▶ BRIEF
From the data below, retype exactly the lines starting with the one that contains "(∀ key, is_Some" and ending with the one that contains "(w + 1 < 2 ^ 64", both included.

▶ STORED DATA
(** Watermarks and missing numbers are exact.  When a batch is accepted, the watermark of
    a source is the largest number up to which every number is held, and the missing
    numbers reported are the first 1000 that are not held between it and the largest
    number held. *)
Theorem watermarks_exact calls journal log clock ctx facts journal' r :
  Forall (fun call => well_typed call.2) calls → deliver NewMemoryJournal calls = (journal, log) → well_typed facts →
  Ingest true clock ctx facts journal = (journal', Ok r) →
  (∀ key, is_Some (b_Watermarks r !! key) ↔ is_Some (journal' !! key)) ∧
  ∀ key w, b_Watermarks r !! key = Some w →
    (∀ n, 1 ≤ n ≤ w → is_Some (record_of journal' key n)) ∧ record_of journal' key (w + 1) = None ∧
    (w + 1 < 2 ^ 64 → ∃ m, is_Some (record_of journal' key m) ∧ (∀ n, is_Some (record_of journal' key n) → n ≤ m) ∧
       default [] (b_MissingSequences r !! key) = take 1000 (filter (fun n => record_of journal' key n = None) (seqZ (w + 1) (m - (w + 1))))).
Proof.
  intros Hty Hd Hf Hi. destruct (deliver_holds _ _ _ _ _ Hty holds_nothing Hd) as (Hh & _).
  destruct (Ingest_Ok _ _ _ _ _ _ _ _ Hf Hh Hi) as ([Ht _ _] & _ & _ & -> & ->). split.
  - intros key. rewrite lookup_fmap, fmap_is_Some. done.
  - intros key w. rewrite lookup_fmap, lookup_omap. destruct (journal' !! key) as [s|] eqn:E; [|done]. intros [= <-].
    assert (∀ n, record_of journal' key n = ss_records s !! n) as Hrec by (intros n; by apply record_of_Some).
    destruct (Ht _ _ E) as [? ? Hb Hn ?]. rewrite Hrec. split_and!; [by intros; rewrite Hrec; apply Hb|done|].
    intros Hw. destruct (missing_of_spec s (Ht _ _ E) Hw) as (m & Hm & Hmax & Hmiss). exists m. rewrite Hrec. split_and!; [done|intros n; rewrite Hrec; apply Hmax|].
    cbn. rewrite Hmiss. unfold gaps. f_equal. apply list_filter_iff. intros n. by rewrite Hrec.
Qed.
---
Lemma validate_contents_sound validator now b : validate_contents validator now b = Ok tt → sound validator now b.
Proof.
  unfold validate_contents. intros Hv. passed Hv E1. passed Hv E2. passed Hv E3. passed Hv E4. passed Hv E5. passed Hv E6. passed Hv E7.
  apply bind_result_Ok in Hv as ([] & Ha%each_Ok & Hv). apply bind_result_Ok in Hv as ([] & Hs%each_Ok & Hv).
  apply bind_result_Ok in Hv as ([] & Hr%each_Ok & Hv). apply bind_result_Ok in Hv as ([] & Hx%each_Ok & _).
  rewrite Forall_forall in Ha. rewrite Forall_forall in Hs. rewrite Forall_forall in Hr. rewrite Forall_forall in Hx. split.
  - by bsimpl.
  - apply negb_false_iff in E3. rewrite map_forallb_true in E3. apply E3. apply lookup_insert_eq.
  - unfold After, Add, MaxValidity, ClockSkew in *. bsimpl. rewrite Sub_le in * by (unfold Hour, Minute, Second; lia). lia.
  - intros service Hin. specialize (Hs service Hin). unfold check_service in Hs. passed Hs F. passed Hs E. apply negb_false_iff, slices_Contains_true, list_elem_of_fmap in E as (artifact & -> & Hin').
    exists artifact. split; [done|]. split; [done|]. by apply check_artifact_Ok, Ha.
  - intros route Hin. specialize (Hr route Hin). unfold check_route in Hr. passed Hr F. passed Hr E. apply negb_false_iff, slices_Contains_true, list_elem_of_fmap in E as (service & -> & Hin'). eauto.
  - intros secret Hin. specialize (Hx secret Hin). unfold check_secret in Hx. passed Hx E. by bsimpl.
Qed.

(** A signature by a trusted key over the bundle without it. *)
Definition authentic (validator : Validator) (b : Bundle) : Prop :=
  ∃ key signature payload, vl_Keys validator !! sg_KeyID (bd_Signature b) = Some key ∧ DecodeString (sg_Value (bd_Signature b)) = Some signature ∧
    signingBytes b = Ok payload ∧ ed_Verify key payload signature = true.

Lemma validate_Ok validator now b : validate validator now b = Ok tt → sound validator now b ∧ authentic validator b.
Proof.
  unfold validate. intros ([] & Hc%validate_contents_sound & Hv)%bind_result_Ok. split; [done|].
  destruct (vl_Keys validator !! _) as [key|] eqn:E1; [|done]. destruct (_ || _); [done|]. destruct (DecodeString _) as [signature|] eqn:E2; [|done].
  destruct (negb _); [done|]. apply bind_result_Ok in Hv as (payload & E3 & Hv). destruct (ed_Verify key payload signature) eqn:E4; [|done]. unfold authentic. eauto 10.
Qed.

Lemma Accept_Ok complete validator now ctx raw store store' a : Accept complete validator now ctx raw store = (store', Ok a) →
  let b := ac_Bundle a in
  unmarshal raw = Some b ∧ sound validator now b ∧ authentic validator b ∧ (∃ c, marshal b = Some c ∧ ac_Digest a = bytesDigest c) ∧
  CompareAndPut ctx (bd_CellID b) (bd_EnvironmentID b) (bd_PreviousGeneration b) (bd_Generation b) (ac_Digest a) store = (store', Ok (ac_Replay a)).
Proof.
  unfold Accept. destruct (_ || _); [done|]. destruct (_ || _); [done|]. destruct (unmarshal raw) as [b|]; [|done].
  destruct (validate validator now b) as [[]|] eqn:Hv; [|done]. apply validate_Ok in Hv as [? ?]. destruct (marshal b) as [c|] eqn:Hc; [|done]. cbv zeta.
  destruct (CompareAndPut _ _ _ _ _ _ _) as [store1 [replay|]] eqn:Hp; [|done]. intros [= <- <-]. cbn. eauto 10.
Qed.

▶ RESULT FOR THIS EXERCISE
  (∀ key, is_Some (b_Watermarks r !! key) ↔ is_Some (journal' !! key)) ∧
  ∀ key w, b_Watermarks r !! key = Some w →
    (∀ n, 1 ≤ n ≤ w → is_Some (record_of journal' key n)) ∧ record_of journal' key (w + 1) = None ∧
    (w + 1 < 2 ^ 64 → ∃ m, is_Some (record_of journal' key m) ∧ (∀ n, is_Some (record_of journal' key n) → n ≤ m) ∧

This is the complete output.